Tuesday, June 11, 2013

Emotional Novicane

Last night I drove home from my mom's house, and I bawled like a young child all the way home...

May 18th of this year marked eleven years since my dad passed away. Sometimes I ask myself if it is supposed to hurt this much even though it has been so long. Sometimes I don't think about whether it is right or wrong.  I wish I could say I don't even stop to think about it, that I just hurt - however, that isn't usually the case.

Usually the case is this - I don't let myself hurt because I am:

1) surrounded by people and I am kind of a loud crier and my nose might kind of get really red
2) too overwhelmed with life to fully process what I am feeling
3) focused on someone/something else that I view as more important than my private pain

I think a good term for this experience would be emotional novicane. I define emotional novicane like this - when something or someone distracts you from your hurt/pain/sorrow/depression/fear/etc long enough to bury it away, only to have it come back when you least expect it.

It is like when I would go to the dentist to get a cavity filled, and they would numb my mouth for the procedure. The novicane is seriously the coolest stuff on the planet. It felt like my lips were melting off of my face and it felt like they were twice the size they normally were. But after awhile, it wears off almost instantaneously and ALL the pain and discomfort hit you out of nowhere.

That is what happens when I stuff my hurt and my emotions. It feels like my heart is numb, sliding off into oblivion, when really it isn't. It is still there, beating and feeling with the same intensity, I just can't feel it.

That's how I felt on the 18th of May. And honestly, that is how I have felt alot over the past 11 years. I felt I didn't have time or a place to grieve my dad. To grieve the loss that was and that would be.

I just couldn't hurt that day. I felt too vulnerable. I felt outside of myself. Truthfully, I didn't really want to hurt that day. Or the day after. Or the day after. I began to think I had escaped the rush of emotions that tends to follow around this time of year...

On Sunday afternoon it hit me out of nowhere. I was at a friend's graduation party, and saw her joking with her dad. I smiled to myself as I watched the look of pride pass from father to daughter. Then it hit me... I don't ever get to have that again. Period.

I was immediately numb and still. Still not able to fully process what I had been avoiding for almost a month. Too many people in the room and too many festivities that would be diminished by my grief should I choose to express it. Emotional Novicane Inserted.

As always when I am transparent, I fear that people will think I am asking for pity. I'm not, and please don't pity or feel sorry for me. Just keeping being the awesome friends that you are. It is what it is, I cannot change it. But because I can't change it, I have to grieve it, and I have to hurt. Else I won't ever heal. And that is something that I am constantly learning.
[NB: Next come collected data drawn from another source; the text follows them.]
(** * Lunari: the cycle-prediction service

    A shallow embedding of [services/periodPredictions.ts]
    (class [PeriodPredictionService]) together with the episode grouping
    that the statistics and calendar screens repeat, and the properties
    the specification states about them.

    The specification names the operations [estimateCycleLength]
    ([getAverageCycleLength] in the code), [predictNext] ([getPrediction]),
    [cycleDayOf] ([getCurrentCycleDay]), [ovulationDay]
    ([getOvulationDay]), [fertilityWindow] ([getFertilityWindow]) and
    [classify] ([getCyclePhase], [getPregnancyChance], [getCycleInfo]).

    Numbers.  JavaScript has one number type, the IEEE-754 binary64
    double.  The embedding keeps three views of it, each exact on the
    values the code produces:
    - time values, array lengths, cycle days and day counts are integers
      ([Z]); a time value is at most 8.64e15 in magnitude;
    - the quotient of a time difference by the length of a day is an exact
      rational ([Q]): for a difference below 2^53 ms (some 285,000 years)
      the double quotient is never rounded onto or across an integer, so
      [Math.floor], [Math.ceil] and the comparison with 7 give what they
      give on the exact quotient;
    - the weighted average is computed on primitive binary64 floats, because
      0.2 is not a binary64 value and the rounding of [k * 0.2], of the
      products and of the sums decides the result on ties.

    Dates.  A date string passed to the service is identified with the
    calendar day it names (counted in days from 1970-01-01) and with the
    way [new Date] reads it: the form 'YYYY-MM-DD' the store keeps is read
    as midnight UTC, a form without zone such as 'YYYY-MM-DDT00:00' as
    midnight local time.  Strings that do not parse as dates are outside
    the model.  What [toLocaleDateString()] returns is a string of its own
    kind: it names a local calendar day in the host's locale, and whether
    [new Date] reads it back, and as what, is up to the host.

    The host.  Local time is UTC plus an offset that may change with the
    date (daylight saving); the two offset functions of the host are the
    [LocalTZA] of the language specification. *)

From Stdlib Require Import ZArith QArith Qround Qabs List Bool String Lia.
From Stdlib Require Import Permutation Sorted.
From Stdlib Require Import Floats.
From Stdlib Require Import DecimalString.
Import ListNotations.

#[local] Set Warnings "-inexact-float".
#[local] Open Scope Z_scope.

(* ================================================================= *)
(** ** The JavaScript runtime, as far as the service uses it *)

Module JS.

(** [1000 * 60 * 60 * 24], the divisor of every day computation. *)
Definition MS_PER_DAY : Z := 1000 * 60 * 60 * 24.

(** [a / b] on two integer-valued numbers. *)
Definition div (a b : Z) : Q := (inject_Z a / inject_Z b)%Q.

Definition Math_floor (x : Q) : Z := Qfloor x.
Definition Math_ceil (x : Q) : Z := Qceiling x.
Definition Math_abs (x : Q) : Q := Qabs x.

(** An integer-valued number as a double (exact below 2^53, rounded to
    nearest even above). *)
Definition Number_of_Z (z : Z) : float :=
  SF2Prim (binary_normalize prec emax z 0 false).

(** [Math.max] on two doubles, neither of them NaN. *)
Definition Math_max (a b : float) : float :=
  if PrimFloat.ltb a b then b else a.

(** [Math.round]: the integer nearest to [x], a tie going up, that is
    [floor (x + 1/2)] computed exactly.  On NaN and the infinities, where
    JavaScript returns the argument, the embedding returns 0; zero is the
    only other value without a mantissa. *)
Definition Math_round (x : float) : Z :=
  match Prim2SF x with
  | S754_finite s m e =>
      let n := if s then Z.neg m else Z.pos m in
      if 0 <=? e then n * 2 ^ e
      else (2 * n + 2 ^ (- e)) / 2 ^ (1 - e)
  | _ => 0
  end.

(** The real number a finite double stands for; 0 for NaN and the
    infinities, which stand for none. *)
Definition valueOf (x : float) : Q :=
  match Prim2SF x with
  | S754_finite s m e =>
      let n := if s then Z.neg m else Z.pos m in
      if 0 <=? e then inject_Z (n * 2 ^ e)
      else Qmake n (Z.to_pos (2 ^ (- e)))
  | _ => 0%Q
  end.

(** *** Calendar days *)

(** Day number of the civil date [y]-[m]-[d], 1970-01-01 being day 0
    (proleptic Gregorian calendar). *)
Definition days_from_civil (y m d : Z) : Z :=
  let y' := if m <=? 2 then y - 1 else y in
  let era := y' / 400 in
  let yoe := y' - era * 400 in
  let doy := (153 * (if 2 <? m then m - 3 else m + 9) + 2) / 5 + d - 1 in
  let doe := yoe * 365 + yoe / 4 - yoe / 100 + doy in
  era * 146097 + doe - 719468.

(** The civil date of a day number. *)
Definition civil_from_days (z : Z) : Z * Z * Z :=
  let z' := z + 719468 in
  let era := z' / 146097 in
  let doe := z' - era * 146097 in
  let yoe := (doe - doe / 1460 + doe / 36524 - doe / 146096) / 365 in
  let doy := doe - (365 * yoe + yoe / 4 - yoe / 100) in
  let mp := (5 * doy + 2) / 153 in
  let d := doy - (153 * mp + 2) / 5 + 1 in
  let m := if mp <? 10 then mp + 3 else mp - 9 in
  ((if m <=? 2 then yoe + era * 400 + 1 else yoe + era * 400), m, d).

(** Day number of the first day of the month that contains day [z]. *)
Definition month_start (z : Z) : Z :=
  let '(y, m, _) := civil_from_days z in days_from_civil y m 1.

(** *** Date strings and [Date] objects *)

Inductive DateString : Type :=
| ISODate (day : Z)     (* 'YYYY-MM-DD', the form the store keeps *)
| LocalDate (day : Z).  (* a form read in local time, 'YYYY-MM-DDT00:00' *)

(** '[y]-[m]-[d]'. *)
Definition iso (y m d : Z) : DateString := ISODate (days_from_civil y m d).

(** What [toLocaleDateString()] returns: the rendering of a local
    calendar day in the host's locale, or the text 'Invalid Date'. *)
Inductive Rendered : Type :=
| RenderedDay (day : Z)
| InvalidDate.

(** The rendering of the civil date [y]-[m]-[d]. *)
Definition rendered (y m d : Z) : Rendered :=
  RenderedDay (days_from_civil y m d).

(** A [Date] object is its time value: milliseconds from the epoch. *)
Definition Date : Type := Z.

Definition getTime (d : Date) : Z := d.

(** The host the code runs on: its time zone, and what its [Date] parser
    makes of a rendered day. *)
Record Host : Type := {
  (** [LocalTZA(t, true)]: the offset of local time in force at the UTC
      time value [t], in milliseconds. *)
  LocalTZA_utc : Z -> Z;
  (** [LocalTZA(t, false)]: the offset taken for the local time value
      [t]; a local time that a clock change repeats or skips is read with
      the offset in force before the change. *)
  LocalTZA_local : Z -> Z;
  (** [new Date(s).getTime()] for [s] the rendering of local day [day];
      [None] is NaN, the time value of an invalid date. *)
  readBack : Z -> option Z
}.

Definition Day (t : Z) : Z := t / MS_PER_DAY.
Definition TimeWithinDay (t : Z) : Z := t mod MS_PER_DAY.

Section LocalTime.

Variable host : Host.

Definition LocalTime (t : Z) : Z := t + LocalTZA_utc host t.
Definition UTC (t : Z) : Z := t - LocalTZA_local host t.

(** [new Date(s)] for a date string. *)
Definition new_Date (s : DateString) : Date :=
  match s with
  | ISODate day => day * MS_PER_DAY
  | LocalDate day => UTC (day * MS_PER_DAY)
  end.

(** [new Date(s)] for a string that [toLocaleDateString()] returned;
    [None] is an invalid date. *)
Definition new_Date_rendered (s : Rendered) : option Date :=
  match s with
  | RenderedDay day => readBack host day
  | InvalidDate => None
  end.

(** [d.getDate()]: the day of the month, in local time. *)
Definition getDate (d : Date) : Z :=
  let day := Day (LocalTime d) in day - month_start day + 1.

(** [d.setDate(date)]: the object after the call.  The day of the month
    may lie outside the month; the local time of day is kept, and the
    result is taken back to UTC with the offset of the local time
    reached. *)
Definition setDate (d : Date) (date : Z) : Date :=
  let t := LocalTime d in
  UTC ((month_start (Day t) + date - 1) * MS_PER_DAY + TimeWithinDay t).

(** [d.toLocaleDateString()]. *)
Definition toLocaleDateString (d : Date) : Rendered :=
  RenderedDay (Day (LocalTime d)).

End LocalTime.

(** *** Hosts *)

(** A host whose local time is at a fixed offset from UTC and whose
    parser reads a rendered day back as midnight local time of that day
    (as with 'M/D/YYYY'). *)
Definition fixedOffset (offset : Z) : Host :=
  {| LocalTZA_utc := fun _ => offset;
     LocalTZA_local := fun _ => offset;
     readBack := fun day => Some (day * MS_PER_DAY - offset) |}.

(** A host on UTC. *)
Definition utc : Host := fixedOffset 0.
So as I drove home last night, I started sobbing almost uncontrollably. No trigger, just a torrent of crocodile tears pouring down my face. You see, I cried because the pain in my heart was far too big to hold in any longer. As I cried, I shouted out to  my dad as though he were right beside me, "Why did you leave me?" "Why didn't you take your medicine" "Why didn't you fight harder to stay with me?"

Yet, as I asked those questions, I already knew the answers. He didn't want to leave me. The medicine might not have helped. He did fight to stay - He fought until he could fight no more.

Today I am better than I was yesterday. Although, I still feel my tears pretty close to the surface. This pain is one that will come and go for the rest of my life. That is normal and understandable. I lost my best friend 11 years ago, and that takes a long time to heal. But I cannot continue to heal if I don't allow myself to purge and if I keep giving myself shots of emotional novicane.
 
I'll paraphrase a Scripture in Ecclesiastes that says, "to everything there is a season.... a time to mourn"
 
It is good to give yourself that time. Whatever your heartache, pain, worry or sorrow is, HE knows it. HE feels it with you, and HE will carry you through it. It will take time, and the pain may never fully go away. But, you are never alone - even when it feels like it.
 
When it feels like it, call on a friend. They can't fix it, but you won't be physically alone. And, if you can't think of anyone, send me a message - I am and I will be that friend. No hurting alone if you don't want to:)
 
Ecclesiastes 4:9-10 
Two are better than one, because they have a good return for their work; If one falls down, his friend can help him up. But pity the man who falls and has no one to help him up!